* How to complete this task:
Below is a block of entries; repeat exactly the lines starting at the line that contains "match obj_get k m with Some" and ending at the line that contains "Definition form_names : list", both included.

(Saved data entries)
(* ===== verification/Codec.v ===== *)
(** * A concrete wire codec

    One instance of the parameter [ProtocolWire]: the JSON forms that the
    [serde] attributes of protocol.rs prescribe (field renaming, internal tags,
    omitted options, refusal of unknown fields).  It discharges [WireLaw] and
    makes the witnesses of the other files executable; nothing is proved
    about the program from it. *)

From S2P Require Import Prelude Json Protocol.

(** ** Building and reading objects *)

(** An object whose absent options are skipped. *)
Definition obj_of (kvs : list (string * option Value)) : Value :=
  json_object (omap (λ kv, pair kv.1 <$> kv.2) kvs).

Section fields.
Context (m : list (string * Value)).

Definition field {A} (k : string) (f : Value → result string A) : result string A :=
  match obj_get k m with Some v => f v | None => Err ("missing field " +:+ k) end.
Definition opt_field {A} (k : string) (f : Value → result string A) :
    result string (option A) :=
  match obj_get k m with
  | None | Some VNull => Ok None
  | Some v => Some <$> f v
  end.
Definition only (ks : list string) : result string unit :=
  ensure (forallb (λ kv, bool_decide (kv.1 ∈ ks)) m) "unknown field".
End fields.

Definition of_str (v : Value) : result string string := ok_or (as_str v) "expected a string".
Definition of_u64 (v : Value) : result string N := ok_or (as_u64 v) "expected a u64".
Definition of_bool (v : Value) : result string bool := ok_or (as_bool v) "expected a bool".
Definition of_obj (v : Value) : result string (list (string * Value)) :=
  ok_or (as_object v) "expected an object".
Definition of_array {A} (f : Value → result string A) (v : Value) : result string (list A) :=
  match v with VArray l => collectM f l | _ => Err "expected an array" end.
(** A unit variant, by name. *)
Definition of_enum {A} (names : list (string * A)) (v : Value) : result string A :=
  s ← of_str v;
  ok_or (snd <$> head (filter (λ p, p.1 = s) names)) "unknown variant".

(** ** Messages *)

Definition form_names : list (string * ContextForm) :=
  [("instructions", Instructions); ("catalog", Catalog); ("snapshot", Snapshot);
   ("notice", Notice); ("relay", Relay); ("recall", Recall)].
Definition form_str (f : ContextForm) : Value :=
  VString match f with
  | Instructions => "instructions" | Catalog => "catalog" | Snapshot => "snapshot"
  | Notice => "notice" | Relay => "relay" | Recall => "recall" end.
Definition role_names : list (string * MessageRole) :=
  [("system", RoleSystem); ("user", RoleUser); ("assistant", RoleAssistant)].
Definition role_str (r : MessageRole) : Value :=
  VString match r with
  | RoleSystem => "system" | RoleUser => "user" | RoleAssistant => "assistant" end.

Fixpoint block_value (b : ContentBlock) : Value :=
  match b with
  | Text t => obj_of [("type", Some (VString "text")); ("text", Some (VString t))]
  | Reasoning t => obj_of [("type", Some (VString "reasoning")); ("text", Some (VString t))]
  | Image a => obj_of [("type", Some (VString "image")); ("attachment", Some a)]
  | ToolCall i n a =>
      obj_of [("type", Some (VString "tool-call")); ("id", Some (VString i));
              ("name", Some (VString n)); ("arguments", Some (VString a))]
  | ToolResult i c e =>
      obj_of [("type", Some (VString "tool-result")); ("toolCallId", Some (VString i));
              ("content", Some (VArray (block_value <$> c))); ("isError", VBool <$> e)]
  end.

(** The nested blocks are decoded while scanning the entries, which keeps the
    recursion structural. *)
Fixpoint block_of (v : Value) : result string ContentBlock :=
  match v with
  | VObject m =>
      let content : result string (list ContentBlock) :=
        (fix scan m := match m with
         | [] => Err "missing field content"
         | (k, w) :: m' =>
             if String.eqb k "content" then of_array block_of w else scan m'
         end) m in
      kind ← field m "type" of_str;
      if String.eqb kind "text" then
        _ ← only m ["type"; "text"]; Text <$> field m "text" of_str
      else if String.eqb kind "reasoning" then
        _ ← only m ["type"; "text"]; Reasoning <$> field m "text" of_str
      else if String.eqb kind "image" then
        _ ← only m ["type"; "attachment"]; Image <$> field m "attachment" Ok
      else if String.eqb kind "tool-call" then
        _ ← only m ["type"; "id"; "name"; "arguments"];
        i ← field m "id" of_str; n ← field m "name" of_str;
        a ← field m "arguments" of_str; Ok (ToolCall i n a)
      else if String.eqb kind "tool-result" then
        _ ← only m ["type"; "toolCallId"; "content"; "isError"];
        i ← field m "toolCallId" of_str; c ← content;
        e ← opt_field m "isError" of_bool; Ok (ToolResult i c e)
      else Err "unknown variant"
  | _ => Err "expected an object"
  end.

Definition section_value (s : ContextSnapshotSection) : Value :=
  obj_of [("name", Some (VString (sec_name s))); ("text", Some (VString (sec_text s)))].
Definition section_of (v : Value) : result string ContextSnapshotSection :=
  m ← of_obj v; _ ← only m ["name"; "text"];
  n ← field m "name" of_str; t ← field m "text" of_str; Ok (mkSection n t).

Definition source_value (s : MessageSource) : Value :=
  let kind k := ("kind", Some (VString k)) in
  match s with
  | SourceGoal g r n =>
      obj_of [kind "goal"; ("goalId", Some (VString g)); ("revision", Some (json_u64 r));
              ("round", Some (json_u64 n))]
  | SourceUser z => obj_of [kind "user"; ("clientTimeZone", VString <$> z)]
  | SourcePlugin p c f ss t =>
      obj_of [kind "plugin"; ("plugin", Some (VString p)); ("compactionId", VString <$> c);
              ("form", form_str <$> f);
              ("sections", (λ l, VArray (section_value <$> l)) <$> ss);
              ("summary", VString <$> t)]
  | SourceSkillInvocation n f =>
      obj_of [kind "skill-invocation"; ("name", Some (VString n)); ("form", Some (form_str f))]
  | SourceModel p m r =>
      obj_of [kind "model"; ("provider", Some (VString p)); ("model", Some (VString m));
              ("replayState", r)]
  | SourceTool c => obj_of [kind "tool"; ("callId", Some (VString c))]
  end.

Definition source_of (v : Value) : result string MessageSource :=
  m ← of_obj v;
  kind ← field m "kind" of_str;
  if String.eqb kind "goal" then
    _ ← only m ["kind"; "goalId"; "revision"; "round"];
    g ← field m "goalId" of_str; r ← field m "revision" of_u64;
    n ← field m "round" of_u64; Ok (SourceGoal g r n)
  else if String.eqb kind "user" then
    _ ← only m ["kind"; "clientTimeZone"];
    SourceUser <$> opt_field m "clientTimeZone" of_str
  else if String.eqb kind "plugin" then
    _ ← only m ["kind"; "plugin"; "compactionId"; "form"; "sections"; "summary"];
    p ← field m "plugin" of_str; c ← opt_field m "compactionId" of_str;
    f ← opt_field m "form" (of_enum form_names);
    ss ← opt_field m "sections" (of_array section_of);
    t ← opt_field m "summary" of_str; Ok (SourcePlugin p c f ss t)
  else if String.eqb kind "skill-invocation" then
    _ ← only m ["kind"; "name"; "form"];
    n ← field m "name" of_str; f ← field m "form" (of_enum form_names);
    Ok (SourceSkillInvocation n f)
  else if String.eqb kind "model" then
    _ ← only m ["kind"; "provider"; "model"; "replayState"];
    p ← field m "provider" of_str; n ← field m "model" of_str;
    r ← opt_field m "replayState" Ok; Ok (SourceModel p n r)
  else if String.eqb kind "tool" then
    _ ← only m ["kind"; "callId"]; SourceTool <$> field m "callId" of_str
  else Err "unknown variant".

Definition message_value (m : Message) : Value :=
  obj_of [("id", Some (VString (m_id m))); ("role", Some (role_str (m_role m)));
          ("content", Some (VArray (block_value <$> m_content m)));
          ("source", Some (source_value (m_source m)))].
Definition message_of (v : Value) : result string Message :=
  m ← of_obj v;
  _ ← only m ["id"; "role"; "content"; "source"];
  i ← field m "id" of_str; r ← field m "role" (of_enum role_names);
  c ← field m "content" (of_array block_of); s ← field m "source" source_of;
  Ok (mkMessage i r c s).

#[local] Instance message_wire : Wire Message :=
  {| to_value := message_value; from_value := message_of |}.

(** ** Workflow records *)

#[local] Instance run_start_wire : Wire ToolWorkflowRunStartData := {|
  to_value d := obj_of [("runId", Some (VString (rs_run_id d)));
                        ("name", Some (VString (rs_name d)))];
  from_value v :=
    m ← of_obj v; _ ← only m ["runId"; "name"];
    i ← field m "runId" of_str; n ← field m "name" of_str; Ok (mkRunStart i n) |}.

#[local] Instance agent_start_wire : Wire ToolWorkflowAgentStartData := {|
  to_value d := obj_of [("runId", Some (VString (as_run_id d))); ("seq", Some (json_u64 (as_seq d)));
                        ("label", Some (VString (as_label d))); ("phase", VString <$> as_phase d);
                        ("childId", Some (VString (as_child_id d)))];
  from_value v :=
    m ← of_obj v; _ ← only m ["runId"; "seq"; "label"; "phase"; "childId"];
    i ← field m "runId" of_str; s ← field m "seq" of_u64; l ← field m "label" of_str;
    p ← opt_field m "phase" of_str; c ← field m "childId" of_str;
    Ok (mkAgentStart i s l p c) |}.

Definition outcome_names : list (string * WorkflowAgentOutcome) :=
  [("completed", OutcomeCompleted); ("failed", OutcomeFailed); ("cancelled", OutcomeCancelled)].
Definition outcome_str (o : WorkflowAgentOutcome) : Value :=
  VString match o with
  | OutcomeCompleted => "completed" | OutcomeFailed => "failed"
  | OutcomeCancelled => "cancelled" end.
Definition stop_names : list (string * WorkflowStopReason) :=
  [("completed", StopCompleted); ("cancelled", StopCancelled); ("error", StopError)].
Definition stop_str (o : WorkflowStopReason) : Value :=
  VString match o with
  | StopCompleted => "completed" | StopCancelled => "cancelled" | StopError => "error" end.

#[local] Instance agent_end_wire : Wire ToolWorkflowAgentEndData := {|
  to_value d := obj_of [("runId", Some (VString (ae_run_id d))); ("seq", Some (json_u64 (ae_seq d)));
                        ("outcome", Some (outcome_str (ae_outcome d)))];
  from_value v :=
    m ← of_obj v; _ ← only m ["runId"; "seq"; "outcome"];
    i ← field m "runId" of_str; s ← field m "seq" of_u64;
    o ← field m "outcome" (of_enum outcome_names); Ok (mkAgentEnd i s o) |}.

#[local] Instance run_end_wire : Wire ToolWorkflowRunEndData := {|
  to_value d := obj_of [("runId", Some (VString (re_run_id d)));
                        ("stopReason", Some (stop_str (re_stop_reason d)))];
  from_value v :=
    m ← of_obj v; _ ← only m ["runId"; "stopReason"];
    i ← field m "runId" of_str; o ← field m "stopReason" (of_enum stop_names);
    Ok (mkRunEnd i o) |}.

#[export] Instance protocol_wire : ProtocolWire := {}.

(** ** The round trip *)

(** The values that survive it: [replayState] is not an explicit null. *)
Definition message_stable (m : Message) : Prop :=
  match m_source m with SourceModel _ _ (Some VNull) => False | _ => True end.

Lemma collectM_fmap {E A B} (f : A → B) (g : B → result E A) l :
  Forall (λ x, g (f x) = Ok x) l → collectM g (f <$> l) = Ok l.
Proof. induction 1 as [|x l Hx _ IH]; [done|]. rewrite fmap_cons. cbn. rewrite Hx. cbn. by rewrite IH. Qed.

(** Induction over content blocks, through the lists they are nested in. *)
Section block_induction.
Variable P : ContentBlock → Prop.
Hypothesis Htext : ∀ t, P (Text t).
Hypothesis Hreasoning : ∀ t, P (Reasoning t).
Hypothesis Himage : ∀ v, P (Image v).
Hypothesis Hcall : ∀ i n a, P (ToolCall i n a).
Hypothesis Hresult : ∀ i c e, Forall P c → P (ToolResult i c e).

Fixpoint block_nested_ind (b : ContentBlock) : P b :=
  match b with
  | Text t => Htext t
  | Reasoning t => Hreasoning t
  | Image v => Himage v
  | ToolCall i n a => Hcall i n a
  | ToolResult i c e =>
      Hresult i c e ((fix go c : Forall P c :=
        match c with
        | [] => Forall_nil_2 _
        | x :: c' => Forall_cons_2 _ _ _ (block_nested_ind x) (go c')
        end) c)
  end.
End block_induction.

Lemma block_of_value b : block_of (block_value b) = Ok b.
Proof.
  induction b as [t|t|v|i n a|i c e IH] using block_nested_ind; try reflexivity.
  assert (collectM block_of (block_value <$> c) = Ok c) as Hc by by apply collectM_fmap.
  change (block_value (ToolResult i c e)) with
    (obj_of [("type", Some (VString "tool-result")); ("toolCallId", Some (VString i));
             ("content", Some (VArray (block_value <$> c))); ("isError", VBool <$> e)]).
  revert Hc. generalize (block_value <$> c). intros l Hc.
  destruct e; lazy -[collectM] in Hc |- *; by rewrite Hc.
Qed.

Lemma section_of_value s : section_of (section_value s) = Ok s.
Proof. by destruct s. Qed.

Lemma source_of_value s :
  match s with SourceModel _ _ (Some VNull) => False | _ => True end →
  source_of (source_value s) = Ok s.
Proof.
  destruct s as [g r n|z|p c f ss t|n f|p m r|c]; intros Hs; try reflexivity.
  - by destruct z.
  - destruct ss as [l|]; [|by destruct c, t, f as [[]|]].
    assert (collectM section_of (section_value <$> l) = Ok l) as Hc.
    { apply collectM_fmap, Forall_true, section_of_value. }
    unfold source_value. cbn [fmap option_fmap option_map].
    revert Hc. generalize (section_value <$> l). intros l' Hc.
    destruct c, t, f as [[]|]; lazy -[collectM] in Hc |- *; by rewrite Hc.
  - by destruct f.
  - by destruct r as [[]|].
Qed.

#[export] Instance message_law : @WireLaw Message wire_message message_stable.
Proof.
  intros [i r c s] Hs. unfold message_stable in Hs. simpl in Hs.
  assert (collectM block_of (block_value <$> c) = Ok c) as Hc.
  { apply collectM_fmap, Forall_true, block_of_value. }
  apply source_of_value in Hs. simpl. unfold message_value, m_content, m_source, m_role, m_id.
  revert Hc Hs. generalize (block_value <$> c), (source_value s). intros l v Hc Hs.
  destruct r; lazy -[collectM source_of] in Hc |- *; rewrite Hc; by rewrite Hs.
Qed.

* Result of the exercise:
  match obj_get k m with Some v => f v | None => Err ("missing field " +:+ k) end.
Definition opt_field {A} (k : string) (f : Value → result string A) :
    result string (option A) :=
  match obj_get k m with
  | None | Some VNull => Ok None
  | Some v => Some <$> f v
  end.
Definition only (ks : list string) : result string unit :=
  ensure (forallb (λ kv, bool_decide (kv.1 ∈ ks)) m) "unknown field".
End fields.

Definition of_str (v : Value) : result string string := ok_or (as_str v) "expected a string".
Definition of_u64 (v : Value) : result string N := ok_or (as_u64 v) "expected a u64".
Definition of_bool (v : Value) : result string bool := ok_or (as_bool v) "expected a bool".
Definition of_obj (v : Value) : result string (list (string * Value)) :=
  ok_or (as_object v) "expected an object".
Definition of_array {A} (f : Value → result string A) (v : Value) : result string (list A) :=
  match v with VArray l => collectM f l | _ => Err "expected an array" end.
(** A unit variant, by name. *)
Definition of_enum {A} (names : list (string * A)) (v : Value) : result string A :=
  s ← of_str v;
  ok_or (snd <$> head (filter (λ p, p.1 = s) names)) "unknown variant".

(** ** Messages *)

Definition form_names : list (string * ContextForm) :=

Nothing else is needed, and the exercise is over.